*EXERCISE DESCRIPTION*.
Beginning with the line below that contains "(pred (consoles u)) (given_up u)" and ending with the line that contains "ref_run u [] u", copy every line exactly. Copy nothing else.
________________________________________
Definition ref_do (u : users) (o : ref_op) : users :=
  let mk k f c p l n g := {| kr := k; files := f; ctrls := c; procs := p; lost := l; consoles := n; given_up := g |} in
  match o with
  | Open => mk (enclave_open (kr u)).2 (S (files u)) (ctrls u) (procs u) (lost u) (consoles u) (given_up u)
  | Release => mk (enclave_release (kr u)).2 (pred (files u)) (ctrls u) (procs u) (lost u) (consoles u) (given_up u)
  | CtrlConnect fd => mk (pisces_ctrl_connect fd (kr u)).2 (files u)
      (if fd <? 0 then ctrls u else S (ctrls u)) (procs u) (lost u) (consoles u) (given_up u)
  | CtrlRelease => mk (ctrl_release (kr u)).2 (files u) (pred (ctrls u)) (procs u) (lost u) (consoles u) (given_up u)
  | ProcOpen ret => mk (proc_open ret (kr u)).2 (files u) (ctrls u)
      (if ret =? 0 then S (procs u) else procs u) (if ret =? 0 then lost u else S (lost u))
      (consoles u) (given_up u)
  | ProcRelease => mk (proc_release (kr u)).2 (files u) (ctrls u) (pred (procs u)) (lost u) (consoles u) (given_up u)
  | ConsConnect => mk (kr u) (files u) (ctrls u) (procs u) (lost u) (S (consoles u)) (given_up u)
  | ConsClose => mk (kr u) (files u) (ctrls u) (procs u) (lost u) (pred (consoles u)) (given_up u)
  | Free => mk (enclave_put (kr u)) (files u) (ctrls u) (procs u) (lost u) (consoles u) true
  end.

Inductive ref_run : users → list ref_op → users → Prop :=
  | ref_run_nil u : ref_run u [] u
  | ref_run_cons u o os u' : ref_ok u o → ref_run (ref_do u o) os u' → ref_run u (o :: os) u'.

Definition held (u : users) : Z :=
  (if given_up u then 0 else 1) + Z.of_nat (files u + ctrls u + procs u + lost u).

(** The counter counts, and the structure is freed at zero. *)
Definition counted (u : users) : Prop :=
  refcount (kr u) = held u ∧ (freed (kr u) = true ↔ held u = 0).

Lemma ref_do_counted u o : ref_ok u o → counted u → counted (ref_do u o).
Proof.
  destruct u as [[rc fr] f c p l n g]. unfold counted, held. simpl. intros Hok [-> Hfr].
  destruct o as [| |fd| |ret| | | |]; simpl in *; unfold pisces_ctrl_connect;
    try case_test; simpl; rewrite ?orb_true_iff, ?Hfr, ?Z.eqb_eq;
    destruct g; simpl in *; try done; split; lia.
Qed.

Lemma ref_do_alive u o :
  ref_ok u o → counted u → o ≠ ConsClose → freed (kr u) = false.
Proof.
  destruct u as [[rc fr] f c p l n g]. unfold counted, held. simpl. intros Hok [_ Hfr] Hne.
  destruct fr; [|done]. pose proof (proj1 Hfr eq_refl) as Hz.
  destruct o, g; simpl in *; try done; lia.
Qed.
________________________________________
*ANSWER SECTION*.
  | ConsClose => mk (kr u) (files u) (ctrls u) (procs u) (lost u) (pred (consoles u)) (given_up u)
  | Free => mk (enclave_put (kr u)) (files u) (ctrls u) (procs u) (lost u) (consoles u) true
  end.

Inductive ref_run : users → list ref_op → users → Prop :=
  | ref_run_nil u : ref_run u [] u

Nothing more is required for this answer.